During pre-flight tests on 11 May, graduate student Judy Wexler pedalled with feet and hands through a 6.6:1 gearing system to power each of the four 13m, 3.2kg (7lb) rotors as fast as 16rpm, resulting in about 0.2kN (50lb) of thrust to each.
Officials will try on 12 May to get the 94kg craft (49kg for Wexler; 46kg for the vehicle) to reach its design altitude of 0.3m to set one or more world records.
Kristin Maynard, of the National Aeronautics Association contest and records board, was here at the University’s College Park Campus to witness the test, but noted that the demonstration was not an official attempt to set a record as the test area had not yet been surveyed. According to Maynard, No official record exists with the FAI, the World Air Sports Federation, for endurance (time off the ground) or endurance in a hover (a flight that reaches at least 9.8ft altitude (3m) and stays within a 10m (33ft) box).
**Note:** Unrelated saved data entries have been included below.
(** [ORDER BY ... LIMIT 1]: the head of the sorted list is a least element. *)
Lemma sort_by_head x l : head (sort_by le l) = Some x -> In x l /\ forall y, In y l -> le x y = true.
Proof.
  pose proof (sort_by_sorted l) as Hs. intros H. destruct (sort_by le l) as [|a t] eqn:E; [done|].
  simpl in H. simplify_eq. split; [apply sort_by_In; rewrite E; by left|].
  intros y Hy. apply sort_by_In in Hy. rewrite E in Hy.
  apply StronglySorted_inv in Hs as [_ Hall]. rewrite List.Forall_forall in Hall.
  destruct Hy as [->|Hy]; [|by apply Hall]. by destruct (le_total y y).
Qed.

Lemma sort_by_head_None l : head (sort_by le l) = None <-> l = [].
Proof.
  pose proof (sort_by_length l) as Hl. destruct (sort_by le l), l; simpl in *; done.
Qed.
End sort_by.

Lemma insert_by_map {A B} (f : A -> B) leA leB x l : (forall a b, leB (f a) (f b) = leA a b) ->
  insert_by leB (f x) (map f l) = map f (insert_by leA x l).
Proof. intros H. induction l as [|y l IH]; [done|]. cbn. rewrite H. destruct (leA y x); cbn; [by rewrite IH|done]. Qed.

Lemma sort_by_map {A B} (f : A -> B) leA leB l : (forall a b, leB (f a) (f b) = leA a b) -> sort_by leB (map f l) = map f (sort_by leA l).
Proof.
  intros H. unfold sort_by. change (@nil B) with (map f []). generalize (@nil A) as acc.
  induction l as [|x l IH]; intros acc; [done|]. cbn. by rewrite (insert_by_map f leA), IH.
Qed.

Lemma insert_by_end {A} (le : A -> A -> bool) x l : (forall y, In y l -> le y x = true) -> insert_by le x l = l ++ [x].
Proof. induction l as [|y l IH]; intros H; [done|]. cbn. rewrite (H y) by (by left). f_equal. apply IH. intros z Hz. apply H. by right. Qed.

Lemma sort_by_id {A} (le : A -> A -> bool) l : StronglySorted (fun a b => le a b = true) l -> sort_by le l = l.
Proof.
  intros Hs. unfold sort_by. enough (forall acc, (forall x y, In x acc -> In y l -> le x y = true) ->
    foldl (fun acc x => insert_by le x acc) acc l = acc ++ l) as H by (apply H; by intros ? ? []).
  induction Hs as [|x l Hs IH Hx]; intros acc Hacc; [by rewrite app_nil_r|]. cbn. rewrite insert_by_end by (intros y Hy; apply Hacc; [done|by left]).
  rewrite IH; [by rewrite <- app_assoc|]. rewrite List.Forall_forall in Hx. intros y z [Hy|[<-|[]]]%in_app_or Hz; [apply Hacc; [done|by right]|by apply Hx].
Qed.

#[export] Hint Resolve dedup_NoDup keep_last_small : jarvis.
(* ===== verification/JsMap.v ===== *)
(** * JavaScript maps in insertion order

    A [Map] iterates its entries in the order their keys were first inserted, and
    several components rely on that order (eviction of the oldest entry, fair
    scans). A map is the list of its entries; [wf] says that keys are distinct,
    which every operation preserves. *)
From S2P Require Export Prelude.

Section jsmap.
Context {K V : Type} `{EqDecision K}.
Implicit Types (k : K) (v : V) (m : list (K * V)).

Definition key_eq k (e : K * V) : bool := bool_decide (fst e = k).

(** [m.get(k)], [m.has(k)] *)
Definition map_get k m : option V := snd <$> List.find (key_eq k) m.
Definition map_has k m : bool := existsb (key_eq k) m.

(** [m.set(k, v)]: in place when present, else at the end. *)
Definition map_set k v m : list (K * V) :=
  if map_has k m then map (fun e => if key_eq k e then (k, v) else e) m else m ++ [(k, v)].

(** [m.delete(k)] *)
Definition map_delete k m : list (K * V) := List.filter (fun e => negb (key_eq k e)) m.

Definition map_keys m : list K := map fst m.
Definition map_values m : list V := map snd m.

(** Entries are distinct objects: update every value in place. *)
Definition map_alter (f : V -> V) k m : list (K * V) :=
  map (fun e => if key_eq k e then (fst e, f (snd e)) else e) m.

Definition wf m : Prop := List.NoDup (map_keys m).

Lemma key_eq_true k e : key_eq k e = true <-> fst e = k.
Proof. apply bool_decide_eq_true. Qed.

Lemma key_eq_false k e : key_eq k e = false <-> fst e <> k.
Proof. apply bool_decide_eq_false. Qed.

Lemma map_has_In k m : map_has k m = true <-> In k (map_keys m).
Proof.
  unfold map_has, map_keys. rewrite existsb_exists, in_map_iff. split.
  - intros (e & He & Hk%key_eq_true). by exists e.
  - intros (e & Hk & He). exists e. by rewrite key_eq_true.
Qed.

Lemma map_has_false k m : map_has k m = false <-> ~ In k (map_keys m).
Proof. rewrite <- map_has_In. destruct (map_has k m); naive_solver. Qed.

Lemma map_get_In k v m : map_get k m = Some v -> In (k, v) m.
Proof.
  unfold map_get. destruct (List.find (key_eq k) m) as [[k' v']|] eqn:E; [|done]. intros [= ->].
  apply find_some in E as [Hin Hk%key_eq_true]. simpl in Hk. by subst.
Qed.

Lemma map_get_None k m : map_get k m = None <-> ~ In k (map_keys m).
Proof.
  rewrite <- map_has_false. unfold map_get, map_has.
  induction m as [|e m IH]; simpl; [done|]. destruct (key_eq k e); simpl; [done|exact IH].
Qed.

Lemma map_get_Some k v m : wf m -> map_get k m = Some v <-> In (k, v) m.
Proof.
  intros Hw. split; [apply map_get_In|]. unfold map_get.
  induction m as [|[k' v'] m IH]; simpl; [done|]. apply NoDup_cons_iff in Hw as [Hk Hw].
  unfold key_eq at 1. simpl. intros [[= -> ->]|Hin].
  - by rewrite bool_decide_true.
  - rewrite bool_decide_false; [by apply IH|]. intros ->. apply Hk. by apply (in_map fst) in Hin.
Qed.

Lemma map_has_get k m : map_has k m = true <-> is_Some (map_get k m).
Proof.
  rewrite <- not_eq_None_Some, map_get_None, <- map_has_false. destruct (map_has k m); naive_solver.
Qed.

Lemma map_keys_set k v m : map_keys (map_set k v m) = if map_has k m then map_keys m else map_keys m ++ [k].
Proof.
  unfold map_set, map_keys. destruct (map_has k m); [|by rewrite map_app].
  rewrite map_map. apply map_ext. intros e. destruct (key_eq k e) eqn:E; [|done]. by apply key_eq_true in E as <-.
Qed.

Lemma wf_nil : wf [].
Proof. constructor. Qed.

Lemma wf_set k v m : wf m -> wf (map_set k v m).
Proof.
  unfold wf. rewrite map_keys_set. destruct (map_has k m) eqn:E; [done|]. intros H.
  apply map_has_false in E. apply NoDup_ListNoDup, NoDup_app. split; [by apply NoDup_ListNoDup|].
  split; [|apply NoDup_singleton]. intros x Hx%list_elem_of_In ->%list_elem_of_singleton. done.
Qed.

Lemma wf_delete k m : wf m -> wf (map_delete k m).
Proof. apply filter_NoDup_map. Qed.

Lemma map_keys_alter f k m : map_keys (map_alter f k m) = map_keys m.
Proof. unfold map_keys, map_alter. rewrite map_map. apply map_ext. intros e. by destruct (key_eq k e). Qed.

Lemma wf_alter f k m : wf m -> wf (map_alter f k m).
Proof. unfold wf. by rewrite map_keys_alter. Qed.

Lemma find_map_key (f : K * V -> K * V) k m : (forall e, fst (f e) = fst e) ->
  List.find (key_eq k) (map f m) = f <$> List.find (key_eq k) m.
Proof.
  intros Hf. induction m as [|e m IH]; simpl; [done|]. unfold key_eq at 1 3. rewrite Hf.
  case_bool_decide; [done|exact IH].
Qed.

Lemma map_get_set k v m k' : map_get k' (map_set k v m) = if bool_decide (k' = k) then Some v else map_get k' m.
Proof.
  unfold map_set. destruct (map_has k m) eqn:E.
  - unfold map_get. rewrite find_map_key.
    2: { intros e. destruct (key_eq k e) eqn:Ek; [|done]. by apply key_eq_true in Ek as <-. }
    destruct (List.find (key_eq k') m) as [[k1 v1]|] eqn:Ef; simpl.
    + apply find_some in Ef as [_ Hk%key_eq_true]. simpl in Hk. subst k1. unfold key_eq. simpl.
      by case_bool_decide.
    + case_bool_decide; [|done]. subst k'. apply map_has_get in E as [w Hw]. unfold map_get in Hw. by rewrite Ef in Hw.
  - unfold map_get. rewrite find_app. simpl. unfold key_eq at 2. simpl.
    destruct (List.find (key_eq k') m) as [e|] eqn:Ef; simpl.
    + apply find_some in Ef as [Hin Hk%key_eq_true]. rewrite bool_decide_false; [done|].
      intros ->. apply map_has_false in E. apply E. subst. by apply in_map.
    + repeat case_bool_decide; try done; by subst.
Qed.

Lemma map_get_delete k m k' : map_get k' (map_delete k m) = if bool_decide (k' = k) then None else map_get k' m.
Proof.
  unfold map_get, map_delete. induction m as [|e m IH]; [by case_bool_decide|]. cbn [List.filter List.find].
  destruct (key_eq k e) eqn:Ek; cbn [negb List.find].
  - rewrite IH. apply key_eq_true in Ek. case_bool_decide as Hk; [done|].
    destruct (key_eq k' e) eqn:Ek'; [|done]. apply key_eq_true in Ek'. congruence.
  - apply key_eq_false in Ek. destruct (key_eq k' e) eqn:Ek'; [|exact IH].
    apply key_eq_true in Ek'. by rewrite bool_decide_false by congruence.
Qed.

Lemma map_get_alter f k m k' : map_get k' (map_alter f k m) = if bool_decide (k' = k) then f <$> map_get k' m else map_get k' m.
Proof.
  unfold map_alter, map_get. rewrite find_map_key by (intros e; by destruct (key_eq k e)).
  destruct (List.find (key_eq k') m) as [[k1 v1]|] eqn:Ef; simpl; [|by case_bool_decide].
  apply find_some in Ef as [_ Hk%key_eq_true]. simpl in Hk. subst. unfold key_eq. simpl. by case_bool_decide.
Qed.

Lemma map_keys_delete k m x : In x (map_keys (map_delete k m)) <-> In x (map_keys m) /\ x <> k.
Proof.
  rewrite <- !map_has_In, !map_has_get, map_get_delete. case_bool_decide; split.
  - by intros [? ?].
  - by intros [_ ?].
  - done.
  - by intros [? _].
Qed.

Lemma map_keys_delete_filter k m : map_keys (map_delete k m) = List.filter (fun x => negb (bool_decide (x = k))) (map_keys m).
Proof.
  unfold map_keys, map_delete. induction m as [|e m IH]; simpl; [done|]. unfold key_eq at 1.
  destruct (bool_decide (fst e = k)); simpl; [exact IH|by f_equal].
Qed.

Lemma map_delete_absent k m : ~ In k (map_keys m) -> map_delete k m = m.
Proof.
  unfold map_delete, map_keys. induction m as [|e m IH]; simpl; [done|]. intros H.
  destruct (key_eq k e) eqn:E; [apply key_eq_true in E; tauto|]. simpl. f_equal. apply IH. tauto.
Qed.

(** A map as one entry and the others, whatever its position. *)
Lemma map_get_perm k v m : wf m -> map_get k m = Some v -> m ≡ₚ (k, v) :: map_delete k m.
Proof.
  unfold map_get. induction m as [|e m IH]; simpl; [done|]. intros [Hn Hw]%NoDup_cons_iff.
  destruct (key_eq k e) eqn:E; simpl.
  - apply key_eq_true in E. destruct e as [k' v']. simpl in *. subst. intros [= ->]. by rewrite map_delete_absent.
  - intros H. rewrite (IH Hw H) at 1. apply perm_swap.
Qed.

Lemma map_delete_set k v m : map_delete k (map_set k v m) = map_delete k m.
Proof.
  unfold map_set, map_delete. destruct (map_has k m).
  - induction m as [|e m IH]; simpl; [done|]. destruct (key_eq k e) eqn:E; simpl; [|by rewrite E; simpl; f_equal].
    unfold key_eq at 1. simpl. by rewrite bool_decide_true.
  - rewrite List.filter_app. simpl. unfold key_eq at 2. simpl. rewrite bool_decide_true by done. simpl. apply app_nil_r.
Qed.

Lemma map_set_perm k v m : wf m -> map_set k v m ≡ₚ (k, v) :: map_delete k m.
Proof.
  intros Hw. rewrite <- (map_delete_set k v m). apply map_get_perm; [by apply wf_set|].
  rewrite map_get_set. by rewrite bool_decide_true.
Qed.

Lemma map_has_set k v m k' : map_has k' (map_set k v m) = bool_decide (k' = k) || map_has k' m.
Proof.
  apply eq_true_iff_eq. rewrite orb_true_iff, bool_decide_eq_true, !map_has_get, map_get_set. case_bool_decide; [|naive_solver].
  split; [by left|by eexists].
Qed.

Lemma map_get_filter (f : K * V -> bool) m k v : wf m ->
  map_get k (List.filter f m) = Some v -> map_get k m = Some v /\ f (k, v) = true.
Proof.
  intros Hwf H. apply map_get_In in H as [Hin Hf]%List.filter_In. split; [|done]. by apply map_get_Some.
Qed.
End jsmap.

#[export] Hint Resolve wf_nil wf_set wf_delete wf_alter : jsmap.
The endurance in a hover award coincides with the requirements of the Sikorsky award, offered by the company in 1980 and as of yet, unclaimed. Several attempts have been made at human-powered helicopter flight and at least two have been successful. The longest aloft, in Japan, reached an altitude of 7.9in (20cm) for 19.46 sec, but neither flight was officially recorded, says Maynard.